▶ **WHAT NEEDS TO BE DONE**
Give again only those lines from the start of the entries through the line holding "senders, writer, disconnects", leaving them as they are.

** EXTRACTED DATA follows **

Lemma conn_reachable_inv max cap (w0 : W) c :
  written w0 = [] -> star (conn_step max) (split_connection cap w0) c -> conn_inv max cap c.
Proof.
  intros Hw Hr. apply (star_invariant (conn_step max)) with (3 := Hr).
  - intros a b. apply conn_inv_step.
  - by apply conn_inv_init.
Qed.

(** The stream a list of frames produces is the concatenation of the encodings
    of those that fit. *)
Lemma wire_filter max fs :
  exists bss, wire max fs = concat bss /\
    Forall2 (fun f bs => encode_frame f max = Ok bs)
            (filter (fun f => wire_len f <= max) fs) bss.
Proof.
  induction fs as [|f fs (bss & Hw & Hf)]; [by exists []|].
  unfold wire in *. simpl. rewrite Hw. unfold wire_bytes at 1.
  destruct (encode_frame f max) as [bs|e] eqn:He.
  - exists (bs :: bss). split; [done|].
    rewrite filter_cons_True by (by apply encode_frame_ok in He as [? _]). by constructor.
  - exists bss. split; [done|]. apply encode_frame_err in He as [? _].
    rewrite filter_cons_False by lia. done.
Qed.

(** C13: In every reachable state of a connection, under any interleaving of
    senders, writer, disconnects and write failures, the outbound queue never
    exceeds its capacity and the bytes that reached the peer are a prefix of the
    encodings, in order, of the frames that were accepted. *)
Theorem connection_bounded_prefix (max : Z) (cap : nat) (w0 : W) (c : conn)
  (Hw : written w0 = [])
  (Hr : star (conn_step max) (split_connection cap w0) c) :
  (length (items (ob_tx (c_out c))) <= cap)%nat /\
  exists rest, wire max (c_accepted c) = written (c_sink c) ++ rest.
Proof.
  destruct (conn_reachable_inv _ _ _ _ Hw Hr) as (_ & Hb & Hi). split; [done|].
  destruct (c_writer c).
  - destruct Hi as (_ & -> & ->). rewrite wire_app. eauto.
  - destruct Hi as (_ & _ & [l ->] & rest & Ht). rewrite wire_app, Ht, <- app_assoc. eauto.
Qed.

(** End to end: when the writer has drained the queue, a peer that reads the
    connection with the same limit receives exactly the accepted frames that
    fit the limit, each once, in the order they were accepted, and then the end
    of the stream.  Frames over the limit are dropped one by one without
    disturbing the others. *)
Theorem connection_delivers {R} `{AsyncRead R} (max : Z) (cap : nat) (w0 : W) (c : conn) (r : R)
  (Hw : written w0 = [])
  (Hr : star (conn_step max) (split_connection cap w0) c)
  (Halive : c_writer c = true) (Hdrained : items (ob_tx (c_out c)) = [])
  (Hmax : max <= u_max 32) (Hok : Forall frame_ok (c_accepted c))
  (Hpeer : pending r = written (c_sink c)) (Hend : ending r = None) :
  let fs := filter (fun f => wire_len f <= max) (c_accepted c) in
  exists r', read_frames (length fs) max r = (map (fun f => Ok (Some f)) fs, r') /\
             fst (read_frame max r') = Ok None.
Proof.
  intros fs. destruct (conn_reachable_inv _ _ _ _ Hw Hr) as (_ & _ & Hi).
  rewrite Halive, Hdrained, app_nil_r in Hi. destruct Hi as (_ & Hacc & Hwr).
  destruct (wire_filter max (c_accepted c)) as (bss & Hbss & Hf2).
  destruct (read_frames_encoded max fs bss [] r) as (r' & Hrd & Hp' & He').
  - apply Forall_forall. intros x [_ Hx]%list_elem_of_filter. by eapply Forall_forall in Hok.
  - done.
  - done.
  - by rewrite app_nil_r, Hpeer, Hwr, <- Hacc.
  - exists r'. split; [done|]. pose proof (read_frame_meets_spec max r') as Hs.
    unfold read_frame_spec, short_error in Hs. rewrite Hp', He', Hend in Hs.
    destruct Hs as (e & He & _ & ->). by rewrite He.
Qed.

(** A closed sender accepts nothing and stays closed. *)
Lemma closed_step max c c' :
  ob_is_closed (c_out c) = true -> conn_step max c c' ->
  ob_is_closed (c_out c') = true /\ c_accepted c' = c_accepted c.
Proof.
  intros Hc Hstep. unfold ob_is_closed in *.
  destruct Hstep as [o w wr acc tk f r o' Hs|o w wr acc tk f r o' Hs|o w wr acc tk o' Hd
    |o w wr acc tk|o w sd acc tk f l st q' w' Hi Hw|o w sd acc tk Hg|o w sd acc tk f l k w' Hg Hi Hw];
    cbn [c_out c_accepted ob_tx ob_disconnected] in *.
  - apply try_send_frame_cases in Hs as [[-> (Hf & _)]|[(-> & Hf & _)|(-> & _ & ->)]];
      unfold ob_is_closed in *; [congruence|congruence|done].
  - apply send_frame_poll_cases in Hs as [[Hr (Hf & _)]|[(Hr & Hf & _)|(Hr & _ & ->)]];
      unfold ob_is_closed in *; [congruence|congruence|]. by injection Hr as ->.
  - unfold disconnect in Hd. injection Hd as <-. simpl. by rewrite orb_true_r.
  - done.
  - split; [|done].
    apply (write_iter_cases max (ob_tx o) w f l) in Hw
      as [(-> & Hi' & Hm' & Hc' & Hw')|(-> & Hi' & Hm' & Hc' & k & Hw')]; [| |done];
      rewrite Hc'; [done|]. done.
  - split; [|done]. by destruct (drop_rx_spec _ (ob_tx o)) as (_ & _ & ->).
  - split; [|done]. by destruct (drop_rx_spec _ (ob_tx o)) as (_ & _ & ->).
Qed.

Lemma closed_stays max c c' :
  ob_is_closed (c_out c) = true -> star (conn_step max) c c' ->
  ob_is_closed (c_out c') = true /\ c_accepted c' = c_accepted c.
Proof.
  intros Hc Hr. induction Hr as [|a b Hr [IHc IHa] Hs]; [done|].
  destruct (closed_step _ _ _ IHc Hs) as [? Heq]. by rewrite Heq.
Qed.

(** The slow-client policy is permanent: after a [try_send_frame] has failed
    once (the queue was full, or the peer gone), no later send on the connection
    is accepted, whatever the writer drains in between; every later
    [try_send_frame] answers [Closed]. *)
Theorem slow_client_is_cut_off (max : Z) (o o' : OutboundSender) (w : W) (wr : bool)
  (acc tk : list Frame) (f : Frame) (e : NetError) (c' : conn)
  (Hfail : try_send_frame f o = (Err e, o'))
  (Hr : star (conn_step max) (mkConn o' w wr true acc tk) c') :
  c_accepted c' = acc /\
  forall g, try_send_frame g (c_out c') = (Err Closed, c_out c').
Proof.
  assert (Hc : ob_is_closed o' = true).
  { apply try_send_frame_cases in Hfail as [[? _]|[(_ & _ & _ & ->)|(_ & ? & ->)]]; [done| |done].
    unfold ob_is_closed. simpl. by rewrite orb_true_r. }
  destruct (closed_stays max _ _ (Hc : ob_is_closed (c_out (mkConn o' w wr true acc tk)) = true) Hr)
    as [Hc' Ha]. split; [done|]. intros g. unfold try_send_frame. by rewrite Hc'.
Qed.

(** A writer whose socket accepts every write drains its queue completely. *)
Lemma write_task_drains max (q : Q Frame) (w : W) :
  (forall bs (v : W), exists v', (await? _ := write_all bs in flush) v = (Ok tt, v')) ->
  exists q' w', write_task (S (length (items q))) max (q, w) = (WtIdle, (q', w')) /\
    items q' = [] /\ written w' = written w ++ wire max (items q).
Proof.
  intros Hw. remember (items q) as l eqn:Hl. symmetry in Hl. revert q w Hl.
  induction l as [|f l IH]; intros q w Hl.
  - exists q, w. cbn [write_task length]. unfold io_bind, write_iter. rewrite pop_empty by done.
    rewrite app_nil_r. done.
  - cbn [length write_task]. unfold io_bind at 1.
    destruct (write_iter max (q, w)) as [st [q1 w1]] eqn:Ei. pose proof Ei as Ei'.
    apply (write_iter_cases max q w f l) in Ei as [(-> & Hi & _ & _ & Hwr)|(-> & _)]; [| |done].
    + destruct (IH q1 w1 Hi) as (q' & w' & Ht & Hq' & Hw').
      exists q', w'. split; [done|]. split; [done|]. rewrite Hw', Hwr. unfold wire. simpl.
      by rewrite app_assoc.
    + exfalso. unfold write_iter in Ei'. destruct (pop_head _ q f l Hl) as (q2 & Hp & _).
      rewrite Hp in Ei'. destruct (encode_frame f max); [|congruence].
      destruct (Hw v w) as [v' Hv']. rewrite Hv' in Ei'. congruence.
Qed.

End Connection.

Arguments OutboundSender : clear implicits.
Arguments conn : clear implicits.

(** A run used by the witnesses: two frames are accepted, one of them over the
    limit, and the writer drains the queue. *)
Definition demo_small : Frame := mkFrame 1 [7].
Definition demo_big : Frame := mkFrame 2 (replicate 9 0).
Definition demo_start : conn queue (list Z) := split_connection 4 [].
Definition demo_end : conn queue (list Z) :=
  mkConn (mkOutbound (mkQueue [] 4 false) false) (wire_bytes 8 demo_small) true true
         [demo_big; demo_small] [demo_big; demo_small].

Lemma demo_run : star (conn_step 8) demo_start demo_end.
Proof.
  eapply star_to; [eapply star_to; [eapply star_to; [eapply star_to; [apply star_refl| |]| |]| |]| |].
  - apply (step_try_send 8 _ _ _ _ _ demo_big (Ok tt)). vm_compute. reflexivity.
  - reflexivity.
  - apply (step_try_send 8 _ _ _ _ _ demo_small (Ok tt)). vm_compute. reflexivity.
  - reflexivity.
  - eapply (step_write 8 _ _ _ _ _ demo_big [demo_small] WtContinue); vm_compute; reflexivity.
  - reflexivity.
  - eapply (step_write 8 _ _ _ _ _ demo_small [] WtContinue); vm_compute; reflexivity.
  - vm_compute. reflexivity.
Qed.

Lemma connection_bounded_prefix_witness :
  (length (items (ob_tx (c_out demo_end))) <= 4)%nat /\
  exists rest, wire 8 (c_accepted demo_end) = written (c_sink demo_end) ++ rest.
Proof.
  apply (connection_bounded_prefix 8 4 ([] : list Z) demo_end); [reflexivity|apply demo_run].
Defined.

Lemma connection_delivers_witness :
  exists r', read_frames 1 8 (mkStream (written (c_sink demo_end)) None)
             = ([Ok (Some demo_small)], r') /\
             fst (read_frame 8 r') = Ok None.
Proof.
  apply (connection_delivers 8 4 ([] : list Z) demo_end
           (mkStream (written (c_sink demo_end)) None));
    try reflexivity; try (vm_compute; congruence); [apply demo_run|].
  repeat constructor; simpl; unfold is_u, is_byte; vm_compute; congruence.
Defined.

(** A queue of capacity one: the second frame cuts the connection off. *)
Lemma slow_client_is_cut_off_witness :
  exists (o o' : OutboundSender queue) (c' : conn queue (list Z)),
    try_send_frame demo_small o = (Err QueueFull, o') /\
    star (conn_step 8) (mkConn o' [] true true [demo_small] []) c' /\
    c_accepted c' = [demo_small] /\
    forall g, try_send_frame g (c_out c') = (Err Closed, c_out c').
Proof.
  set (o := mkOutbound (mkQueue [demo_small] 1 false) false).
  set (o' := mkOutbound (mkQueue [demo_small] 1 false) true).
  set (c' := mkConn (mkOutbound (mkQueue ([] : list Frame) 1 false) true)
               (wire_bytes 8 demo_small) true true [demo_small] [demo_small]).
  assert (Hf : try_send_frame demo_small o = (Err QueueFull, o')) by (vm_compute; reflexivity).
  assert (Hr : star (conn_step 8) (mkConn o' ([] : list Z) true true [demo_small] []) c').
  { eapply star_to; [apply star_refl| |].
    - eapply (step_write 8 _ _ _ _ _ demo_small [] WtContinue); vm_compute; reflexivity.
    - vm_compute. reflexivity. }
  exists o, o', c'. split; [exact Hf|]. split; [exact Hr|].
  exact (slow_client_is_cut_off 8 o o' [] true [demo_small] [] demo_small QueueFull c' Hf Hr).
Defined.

** End of EXTRACTED DATA **

▶ **YOUR SOLUTION**
Lemma conn_reachable_inv max cap (w0 : W) c :
  written w0 = [] -> star (conn_step max) (split_connection cap w0) c -> conn_inv max cap c.
Proof.
  intros Hw Hr. apply (star_invariant (conn_step max)) with (3 := Hr).
  - intros a b. apply conn_inv_step.
  - by apply conn_inv_init.
Qed.

(** The stream a list of frames produces is the concatenation of the encodings
    of those that fit. *)
Lemma wire_filter max fs :
  exists bss, wire max fs = concat bss /\
    Forall2 (fun f bs => encode_frame f max = Ok bs)
            (filter (fun f => wire_len f <= max) fs) bss.
Proof.
  induction fs as [|f fs (bss & Hw & Hf)]; [by exists []|].
  unfold wire in *. simpl. rewrite Hw. unfold wire_bytes at 1.
  destruct (encode_frame f max) as [bs|e] eqn:He.
  - exists (bs :: bss). split; [done|].
    rewrite filter_cons_True by (by apply encode_frame_ok in He as [? _]). by constructor.
  - exists bss. split; [done|]. apply encode_frame_err in He as [? _].
    rewrite filter_cons_False by lia. done.
Qed.

(** C13: In every reachable state of a connection, under any interleaving of
    senders, writer, disconnects and write failures, the outbound queue never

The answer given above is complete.